Other features and advantages of the present invention will become more apparent in the following examples, which are not intended to limit the scope of the invention.

Example 1

[Production and Characterization of Monoclonal Antibodies]

Example 1 relates to the preparation of hybrid cell lines producing monoclonal antibodies specific for the envelope glycoprotein of HIV. This method involves the use of a lectin tablet extract of LAV _BRU bound to lectin agarose of lentils as an immunogen. Monoclonal antibodies produced by hybrid cell lines are characterized by their ability to immunospot and radioimmunoprecipitate gp 110 from purified LAV and as a biologically expressed recombinant fusion protein. In addition, monoclonal antibodies that bind to epitopes on gp 110 react with ruptured whole viruses, fusion proteins, and synthetic peptides in ELISAs and whole viruses during indirect fluorescence analysis.

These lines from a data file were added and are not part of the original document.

Lemma seturl_command_outcome_witness :
  exists error : json,
    @set_linkedin_url plain_interpreter (answering not_done_reply)
      (U "https://www.linkedin.com/in/ann") !! U "error" = Some error
    /\ @Bot.seturl_command plain_interpreter (answering not_done_reply)
         [U "https://www.linkedin.com/in/ann"] []
       = [] ++ [Bot.ReplyText (U "⏳ Устанавливаю LinkedIn URL: "
                               ++ U "https://www.linkedin.com/in/ann");
                Bot.CallSetLinkedinUrl (U "https://www.linkedin.com/in/ann");
                Bot.ReplyText
                  (if Bot.succeeded
                        (@set_linkedin_url plain_interpreter
                           (answering not_done_reply)
                           (U "https://www.linkedin.com/in/ann"))
                   then Bot.seturl_done
                   else U "❌ Не удалось установить URL: "
                        ++ @py_str plain_interpreter error)].
Proof.
  apply (@seturl_command_outcome plain_interpreter
           (answering not_done_reply)
           (U "https://www.linkedin.com/in/ann") [] []).
  by vm_compute.
Defined.

(** What the user reads in that case. *)
Example seturl_command_null_error :
  @Bot.seturl_command plain_interpreter (answering not_done_reply)
    [U "https://www.linkedin.com/in/ann"] []
  = [Bot.ReplyText (U "⏳ Устанавливаю LinkedIn URL: https://www.linkedin.com/in/ann");
     Bot.CallSetLinkedinUrl (U "https://www.linkedin.com/in/ann");
     Bot.ReplyText (U "❌ Не удалось установить URL: None")].
Proof. by vm_compute. Qed.
Lemma keys_space_free (k : string) :
  In k (keys TW_H_MAP) -> k <> "" /\ contains " " k = false.
Proof.
  simpl. intros H.
  repeat (destruct H as [<-|H]; [split; [discriminate | reflexivity]|]).
  destruct H.
Qed.

Lemma first_token_first_class (tokens : list string) (cls_text : string) :
  (forall k, In k tokens ->
             contains k cls_text = existsb (String.eqb k) (classes cls_text)) ->
  first_token tokens cls_text = first_class tokens (classes cls_text).
Proof.
  induction tokens as [|t rest IH]; intros Hsame; [reflexivity|].
  cbn [first_token first_class]. rewrite (Hsame t (or_introl eq_refl)).
  destruct (existsb (String.eqb t) (classes cls_text)); [reflexivity|].
  apply IH. intros k Hk. apply Hsame. now right.
Qed.

Lemma h_token_exact (cls_text : string) :
  keys_only_as_classes cls_text = true ->
  h_token cls_text = exact_token cls_text.
Proof.
  intros Honly.
  unfold h_token, exact_token. apply first_token_first_class.
  intros k Hk. destruct (keys_space_free k Hk) as [Hne Hfree].
  unfold keys_only_as_classes in Honly.
  rewrite forallb_forall in Honly.
  apply eq_true_iff_eq. rewrite (contains_in_a_class k cls_text Hne Hfree).
  rewrite existsb_exists. split.
  - intros [w [Hw Hocc]]. exists w. split; [exact Hw|].
    specialize (Honly w Hw). rewrite forallb_forall in Honly.
    specialize (Honly k Hk). rewrite Hocc in Honly. simpl in Honly.
    apply String.eqb_eq in Honly. subst w. apply String.eqb_refl.
  - intros [w [Hw Heq]]. apply String.eqb_eq in Heq. subst w.
    exists k. split; [exact Hw | apply contains_refl].
Qed.

Lemma height_px_exact (cls_text : string) :
  keys_only_as_classes cls_text = true ->
  h_var cls_text = false ->
  height_px cls_text =
    match exact_token cls_text with
    | Some token => dict_get TW_H_MAP token "unknown"
    | None => HEIGHT_DEFAULT
    end.
Proof.
  intros Honly Hvar. pose proof (h_token_exact cls_text Honly) as Hsame.
  unfold height_px. rewrite Hvar, Hsame.
  destruct (exact_token cls_text) as [t|] eqn:Ht; [|reflexivity].
  assert (Hin : In t (keys TW_H_MAP)).
  { unfold h_token in Hsame. apply first_token_Some in Hsame.
    destruct Hsame as [before [after [Hkeys _]]].
    rewrite Hkeys. apply in_or_app. right. now left. }
  now rewrite (keys_truthy t Hin).
Qed.

(** X17: on a class string in which a table key occurs only as a whole class,
    the substring test finds what a lookup by whole class finds: the token
    is the first table key that is one of the classes, and, the height
    variable apart, the derived height is that key's pixel value, or the
    placeholder when no class is a key. *)
Theorem h_token_agrees_with_whole_classes (cls_text : string) :
  keys_only_as_classes cls_text = true ->
  h_token cls_text = exact_token cls_text /\
  (h_var cls_text = false ->
   height_px cls_text =
     match exact_token cls_text with
     | Some token => dict_get TW_H_MAP token "unknown"
     | None => HEIGHT_DEFAULT
     end).
Proof.
  intros Honly. split.
  - now apply h_token_exact.
  - now apply height_px_exact.
Qed.

Lemma h_token_agrees_with_whole_classes_witness :
  keys_only_as_classes "rounded h-10 px-2" = true /\
  h_token "rounded h-10 px-2" = exact_token "rounded h-10 px-2" /\
  keys_only_as_classes "h-40" = false.
Proof.
  split; [reflexivity|]. split; [|reflexivity].
  apply (h_token_agrees_with_whole_classes "rounded h-10 px-2" eq_refl).
Defined.

(** *** Collapsed class strings *)

Lemma pieces_cons (g : list glyph) : exists w ws, pieces g = w :: ws.
Proof.
  induction g as [|[|b] g [w [ws IH]]]; simpl; eauto.
  rewrite IH. eauto.
Qed.

Lemma rstrip_nil_iff (g : list glyph) :
  rstrip g = [] <-> split_fields g = [].
Proof.
  unfold split_fields. induction g as [|[|b] g IH]; cbn [rstrip pieces].
  - split; reflexivity.
  - cbn [filter truthy]. rewrite <- IH.
    destruct (rstrip g); split; (reflexivity || discriminate).
  - destruct (pieces_cons g) as [w [ws ->]]. cbn [filter truthy].
    split; discriminate.
Qed.

Lemma join_spaces_cons (w : string) (more : list string) :
  join_spaces (w :: more) = w ++ after_first more.
Proof.
  destruct more as [|w' more]; cbn [join_spaces after_first];
    [now rewrite append_empty_r | reflexivity].
Qed.

(** After [rstrip], the substitution started outside a run gives the first
    piece and then the other fields, and started inside a run it gives the
    fields alone. *)
Lemma sub_spaces_rstrip (g : list glyph) :
  sub_spaces false (rstrip g) =
    match pieces g with
    | w :: ws => w ++ after_first (filter truthy ws)
    | [] => ""
    end /\
  sub_spaces true (rstrip g) = join_spaces (split_fields g).
Proof.
  induction g as [|[|b] g [IHf IHt]].
  - split; reflexivity.
  - pose proof (rstrip_nil_iff g) as Hnil.
    unfold split_fields in *. cbn [rstrip pieces filter truthy].
    destruct (rstrip g) as [|k ks] eqn:Hr.
    + rewrite (proj1 Hnil eq_refl). split; reflexivity.
    + change (sub_spaces false (Blank :: k :: ks))
        with (String " " (sub_spaces true (k :: ks))).
      change (sub_spaces true (Blank :: k :: ks))
        with (sub_spaces true (k :: ks)).
      rewrite IHt.
      destruct (filter truthy (pieces g)) as [|f fs] eqn:Hf.
      * destruct Hnil as [_ Hnil]. discriminate (Hnil eq_refl).
      * split; reflexivity.
  - destruct (pieces_cons g) as [w [ws Hp]].
    unfold split_fields in *. cbn [rstrip pieces sub_spaces].
    rewrite Hp in *. cbn [filter truthy]. rewrite IHf.
    split; [reflexivity|]. now rewrite join_spaces_cons.
Qed.

Lemma lstrip_fields (g : list glyph) :
  split_fields (lstrip g) = split_fields g.
Proof.
  unfold split_fields. induction g as [|[|b] g IH]; cbn [lstrip];
    [reflexivity | | reflexivity].
  rewrite IH. reflexivity.
Qed.

Lemma lstrip_head (g : list glyph) :
  lstrip g = [] \/ exists b rest, lstrip g = Byte b :: rest.
Proof.
  induction g as [|[|b] g IH]; cbn [lstrip]; [now left | exact IH | right].
  now exists b, g.
Qed.

Lemma collapse_join (cls_text : string) :
  collapse cls_text = join_spaces (split_fields (glyphs cls_text)).
Proof.
  unfold collapse, strip. rewrite <- lstrip_fields.
  destruct (sub_spaces_rstrip (lstrip (glyphs cls_text))) as [Hf _].
  rewrite Hf.
  destruct (lstrip_head (glyphs cls_text)) as [->|[b [rest ->]]];
    [reflexivity|].
  unfold split_fields. destruct (pieces_cons rest) as [w [ws Hp]].
  cbn [pieces]. rewrite Hp. cbn [filter truthy].
  now rewrite join_spaces_cons.
Qed.

Lemma space_width_of_space (rest : string) :
  space_width (String " " rest) = 1%nat.
Proof. reflexivity. Qed.

Lemma glyphs_from_no_space_byte (s : string) :
  forall skip, Forall (fun x => x <> Byte " ") (glyphs_from s skip).
Proof.
  induction s as [|b rest IH]; intros skip; cbn [glyphs_from]; [constructor|].
  destruct skip as [|k]; [|apply IH].
  destruct (space_width (String b rest)) eqn:Hw.
  - constructor; [|apply IH]. intros [= ->].
    rewrite space_width_of_space in Hw. discriminate Hw.
  - constructor; [discriminate | apply IH].
Qed.

Lemma space_free_intro (b : ascii) (w : string) :
  Ascii.eqb b " " = false -> contains " " w = false ->
  contains " " (String b w) = false.
Proof.
  intros Hb Hw. cbn [contains]. rewrite Hw, orb_false_r.
  destruct (prefix " " (String b w)) eqn:E; [|reflexivity].
  apply prefix_cons in E. destruct E as [<- _].
  rewrite Ascii.eqb_refl in Hb. discriminate Hb.
Qed.

Lemma pieces_space_free (g : list glyph) :
  Forall (fun x => x <> Byte " ") g ->
  Forall (fun w => contains " " w = false) (pieces g).
Proof.
  induction 1 as [|x g Hx _ IH]; cbn [pieces].
  - repeat constructor.
  - destruct x as [|b]; [constructor; [reflexivity | exact IH]|].
    destruct (pieces_cons g) as [w [ws Hp]]. rewrite Hp in *.
    inversion IH as [|? ? Hw Hws]; subst. constructor; [|exact Hws].
    apply space_free_intro; [|exact Hw].
    destruct (Ascii.eqb_spec b " ") as [->|]; [congruence | reflexivity].
Qed.

Lemma classes_space_free (w : string) :
  contains " " w = false -> classes w = [w].
Proof.
  induction w as [|a w IH]; intros Hfree; [reflexivity|].
  apply space_free_cons in Hfree. destruct Hfree as [Ha Hw].
  cbn [classes]. now rewrite Ha, (IH Hw).
Qed.

Lemma classes_app_space (w x : string) :
  contains " " w = false ->
  classes (w ++ " " ++ x) = w :: classes x.
Proof.
  induction w as [|a w IH]; intros Hfree; [reflexivity|].
  apply space_free_cons in Hfree. destruct Hfree as [Ha Hw].
  cbn [append classes]. rewrite Ha. cbn [append] in IH. now rewrite (IH Hw).
Qed.

(** Splitting a joined line on its spaces gives the words back. *)
Lemma classes_join_spaces (w : string) (more : list string) :
  Forall (fun x => contains " " x = false) (w :: more) ->
  classes (join_spaces (w :: more)) = w :: more.
Proof.
  revert w. induction more as [|w' more IH]; intros w Hfree;
    inversion Hfree as [|? ? Hw Hmore]; subst.
  - now apply classes_space_free.
  - change (join_spaces (w :: w' :: more))
      with (w ++ " " ++ join_spaces (w' :: more)).
    rewrite (classes_app_space _ _ Hw). now rewrite (IH w' Hmore).
Qed.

The production protocol of the hybrid cell line producing the monoclonal antibody and the characteristics of the antibody are as follows.

LAV virus purified from infected CEM cells (ATCC No. CRL 8904) was purified by 50 mM Tris, PH 7.4, 0.15 M Nacl, 1.0% aprotinin, 2.0% nonidet p-40 (R) (NP-40) (octylphenoxy Cypolyethoxyethanol). The extract was purified twice by centrifugation and adjusted to 0.5% NP-40 by the addition of three times (dose) of a cleavage buffer without NP-40. Lentil lectin sepharose (Pharmacia, Piscataway, NJ) was pre-washed in cleavage buffer without NP-40 and then in adsorption buffer (50 mM Tris, PH 7.4, 0.15 M NaCl, 1.0% aprotinin, 0.5% NP-40) Parallel. The clear virus extract was adsorbed with lectin sepharose of lentils at 40 ° C. for 42 hours. Non-adsorbed material was removed by washing with excess adsorbent buffer. Elution of the adsorbed material was carried out with 0.2 M alpha methyl mannose in adsorption buffer. The eluent was dialyzed with PBS to remove sugar and the material was resorbed to the lectin cephales of lentils.

The glycoprotein-lens lectin sepharose complex was used to immunize BALB / C mice by three injections intraperitoneally at intervals of 2-3 weeks without the use of supplements. The spleens were removed from immunized birds with antibodies that purified to glycoproteins of HIV by immunospots, RIP and / or ELISA.

The protocol used for the production of cell lines generally uses that of Kohler and Milstein (Nature 256495 (1985)), which is Goldstein, L.C. It was improved by the collaborators.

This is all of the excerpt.